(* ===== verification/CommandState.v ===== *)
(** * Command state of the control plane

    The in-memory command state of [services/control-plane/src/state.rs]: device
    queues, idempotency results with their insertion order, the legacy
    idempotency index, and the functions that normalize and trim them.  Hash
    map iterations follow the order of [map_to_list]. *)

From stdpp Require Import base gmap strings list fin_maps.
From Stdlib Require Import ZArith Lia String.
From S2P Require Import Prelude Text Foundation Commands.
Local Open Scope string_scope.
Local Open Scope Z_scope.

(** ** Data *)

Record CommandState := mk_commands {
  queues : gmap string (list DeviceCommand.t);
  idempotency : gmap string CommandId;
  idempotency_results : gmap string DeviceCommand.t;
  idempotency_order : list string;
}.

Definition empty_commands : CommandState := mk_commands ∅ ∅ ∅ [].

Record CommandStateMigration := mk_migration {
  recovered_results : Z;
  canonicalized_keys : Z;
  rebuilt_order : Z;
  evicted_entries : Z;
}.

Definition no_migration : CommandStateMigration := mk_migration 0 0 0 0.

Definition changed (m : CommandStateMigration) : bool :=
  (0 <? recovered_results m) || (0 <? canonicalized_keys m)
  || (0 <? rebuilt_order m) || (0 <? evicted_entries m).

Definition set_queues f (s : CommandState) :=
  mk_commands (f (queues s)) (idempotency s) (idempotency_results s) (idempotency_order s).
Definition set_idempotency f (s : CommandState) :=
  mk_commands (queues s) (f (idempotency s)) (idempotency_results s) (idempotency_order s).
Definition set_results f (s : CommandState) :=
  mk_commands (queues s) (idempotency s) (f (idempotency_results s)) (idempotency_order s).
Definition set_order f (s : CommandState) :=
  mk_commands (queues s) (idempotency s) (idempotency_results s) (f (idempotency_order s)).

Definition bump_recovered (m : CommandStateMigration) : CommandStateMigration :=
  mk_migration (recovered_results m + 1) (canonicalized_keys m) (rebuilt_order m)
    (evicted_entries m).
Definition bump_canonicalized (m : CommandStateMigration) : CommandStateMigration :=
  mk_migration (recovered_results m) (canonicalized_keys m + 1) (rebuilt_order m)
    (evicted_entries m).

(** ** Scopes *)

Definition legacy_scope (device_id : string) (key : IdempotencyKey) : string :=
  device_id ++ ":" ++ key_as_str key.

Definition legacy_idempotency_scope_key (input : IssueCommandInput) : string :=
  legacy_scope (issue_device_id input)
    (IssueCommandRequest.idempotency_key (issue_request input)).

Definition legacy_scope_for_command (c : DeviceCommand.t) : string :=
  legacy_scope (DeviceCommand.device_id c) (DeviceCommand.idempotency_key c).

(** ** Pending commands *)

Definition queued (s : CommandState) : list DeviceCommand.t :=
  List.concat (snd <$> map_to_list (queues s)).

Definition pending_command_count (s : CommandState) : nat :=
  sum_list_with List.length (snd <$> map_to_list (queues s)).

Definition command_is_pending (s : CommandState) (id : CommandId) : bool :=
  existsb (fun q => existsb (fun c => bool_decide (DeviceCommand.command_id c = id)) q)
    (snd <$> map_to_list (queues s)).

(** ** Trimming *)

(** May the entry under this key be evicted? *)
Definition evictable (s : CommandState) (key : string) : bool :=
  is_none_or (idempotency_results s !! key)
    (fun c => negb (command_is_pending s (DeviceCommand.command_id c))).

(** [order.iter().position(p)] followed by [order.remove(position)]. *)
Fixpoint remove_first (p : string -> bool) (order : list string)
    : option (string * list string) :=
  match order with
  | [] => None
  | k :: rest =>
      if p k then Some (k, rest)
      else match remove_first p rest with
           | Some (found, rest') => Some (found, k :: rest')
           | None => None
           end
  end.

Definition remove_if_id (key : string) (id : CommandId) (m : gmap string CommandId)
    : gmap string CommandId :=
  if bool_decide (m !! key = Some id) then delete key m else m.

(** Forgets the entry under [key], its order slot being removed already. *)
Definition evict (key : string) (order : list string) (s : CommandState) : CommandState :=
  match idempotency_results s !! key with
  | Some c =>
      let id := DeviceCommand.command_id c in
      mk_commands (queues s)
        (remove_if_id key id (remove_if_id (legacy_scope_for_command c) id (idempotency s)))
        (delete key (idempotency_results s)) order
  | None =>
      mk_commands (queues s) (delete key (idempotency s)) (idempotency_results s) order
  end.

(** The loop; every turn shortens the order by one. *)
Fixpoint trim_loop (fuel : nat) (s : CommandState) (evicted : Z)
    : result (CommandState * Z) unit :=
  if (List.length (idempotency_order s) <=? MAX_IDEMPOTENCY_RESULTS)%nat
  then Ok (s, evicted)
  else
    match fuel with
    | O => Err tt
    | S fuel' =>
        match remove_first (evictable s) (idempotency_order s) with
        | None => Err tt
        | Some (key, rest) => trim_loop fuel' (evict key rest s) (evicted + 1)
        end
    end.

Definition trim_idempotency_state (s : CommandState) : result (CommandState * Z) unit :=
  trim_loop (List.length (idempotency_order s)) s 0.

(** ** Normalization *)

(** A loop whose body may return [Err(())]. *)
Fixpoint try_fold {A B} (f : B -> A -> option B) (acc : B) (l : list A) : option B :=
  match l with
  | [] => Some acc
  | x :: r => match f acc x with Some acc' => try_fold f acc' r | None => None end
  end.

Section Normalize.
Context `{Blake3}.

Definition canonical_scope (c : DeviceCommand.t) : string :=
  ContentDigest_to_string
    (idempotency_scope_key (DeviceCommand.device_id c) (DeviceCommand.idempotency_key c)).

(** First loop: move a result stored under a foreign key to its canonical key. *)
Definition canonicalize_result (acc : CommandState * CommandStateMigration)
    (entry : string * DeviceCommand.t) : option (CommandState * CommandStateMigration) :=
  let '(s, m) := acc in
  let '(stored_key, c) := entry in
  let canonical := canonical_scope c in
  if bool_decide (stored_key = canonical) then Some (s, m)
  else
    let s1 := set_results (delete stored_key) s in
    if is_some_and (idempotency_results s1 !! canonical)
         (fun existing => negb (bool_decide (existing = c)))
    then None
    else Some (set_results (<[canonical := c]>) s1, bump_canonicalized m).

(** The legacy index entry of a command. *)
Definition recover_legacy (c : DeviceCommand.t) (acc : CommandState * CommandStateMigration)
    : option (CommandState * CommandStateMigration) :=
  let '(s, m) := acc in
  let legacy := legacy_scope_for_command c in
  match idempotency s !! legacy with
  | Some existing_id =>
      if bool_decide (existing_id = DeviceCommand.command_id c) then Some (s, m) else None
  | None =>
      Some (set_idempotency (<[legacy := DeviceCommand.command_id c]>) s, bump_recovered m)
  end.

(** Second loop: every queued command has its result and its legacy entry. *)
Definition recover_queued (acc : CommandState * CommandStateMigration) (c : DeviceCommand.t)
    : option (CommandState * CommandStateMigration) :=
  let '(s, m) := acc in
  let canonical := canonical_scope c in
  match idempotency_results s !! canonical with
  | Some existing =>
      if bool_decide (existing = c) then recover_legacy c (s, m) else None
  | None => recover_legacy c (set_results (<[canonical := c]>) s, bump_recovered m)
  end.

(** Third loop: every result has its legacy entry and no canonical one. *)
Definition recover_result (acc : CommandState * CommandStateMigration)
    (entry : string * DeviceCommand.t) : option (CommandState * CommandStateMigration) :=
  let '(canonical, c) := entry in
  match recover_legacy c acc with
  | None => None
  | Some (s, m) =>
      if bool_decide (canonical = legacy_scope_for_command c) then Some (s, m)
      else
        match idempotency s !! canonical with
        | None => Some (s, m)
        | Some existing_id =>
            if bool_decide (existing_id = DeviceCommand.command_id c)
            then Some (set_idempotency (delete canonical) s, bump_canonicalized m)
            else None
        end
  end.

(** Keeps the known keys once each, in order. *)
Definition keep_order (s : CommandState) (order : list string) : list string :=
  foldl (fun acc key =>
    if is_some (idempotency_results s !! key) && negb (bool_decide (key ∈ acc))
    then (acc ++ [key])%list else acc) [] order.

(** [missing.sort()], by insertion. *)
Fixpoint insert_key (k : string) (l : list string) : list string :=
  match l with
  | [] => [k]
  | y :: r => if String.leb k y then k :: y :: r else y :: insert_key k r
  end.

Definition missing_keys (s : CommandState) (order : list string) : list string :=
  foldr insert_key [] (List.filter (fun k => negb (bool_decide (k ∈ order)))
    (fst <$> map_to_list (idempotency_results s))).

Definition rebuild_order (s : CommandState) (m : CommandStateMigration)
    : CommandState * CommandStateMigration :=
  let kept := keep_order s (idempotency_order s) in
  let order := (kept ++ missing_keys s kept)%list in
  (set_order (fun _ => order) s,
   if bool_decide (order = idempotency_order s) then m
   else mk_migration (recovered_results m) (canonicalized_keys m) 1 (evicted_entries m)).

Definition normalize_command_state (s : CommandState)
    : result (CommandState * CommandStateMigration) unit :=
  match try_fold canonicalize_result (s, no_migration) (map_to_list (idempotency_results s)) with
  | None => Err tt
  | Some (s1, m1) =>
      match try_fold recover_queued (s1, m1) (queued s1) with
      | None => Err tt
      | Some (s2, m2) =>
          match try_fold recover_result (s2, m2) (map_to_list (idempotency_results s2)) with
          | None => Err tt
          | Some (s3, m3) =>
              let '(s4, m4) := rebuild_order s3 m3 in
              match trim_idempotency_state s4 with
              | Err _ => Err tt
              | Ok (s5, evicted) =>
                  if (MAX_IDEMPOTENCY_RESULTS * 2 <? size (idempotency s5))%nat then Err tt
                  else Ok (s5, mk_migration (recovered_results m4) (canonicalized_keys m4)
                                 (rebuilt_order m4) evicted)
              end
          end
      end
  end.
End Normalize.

**BRIEF**
Lines in the records above that carry the word "under" are to be located and copied.

**COMPLETED EXERCISE**
(** May the entry under this key be evicted? *)
(** Forgets the entry under [key], its order slot being removed already. *)
(** First loop: move a result stored under a foreign key to its canonical key. *)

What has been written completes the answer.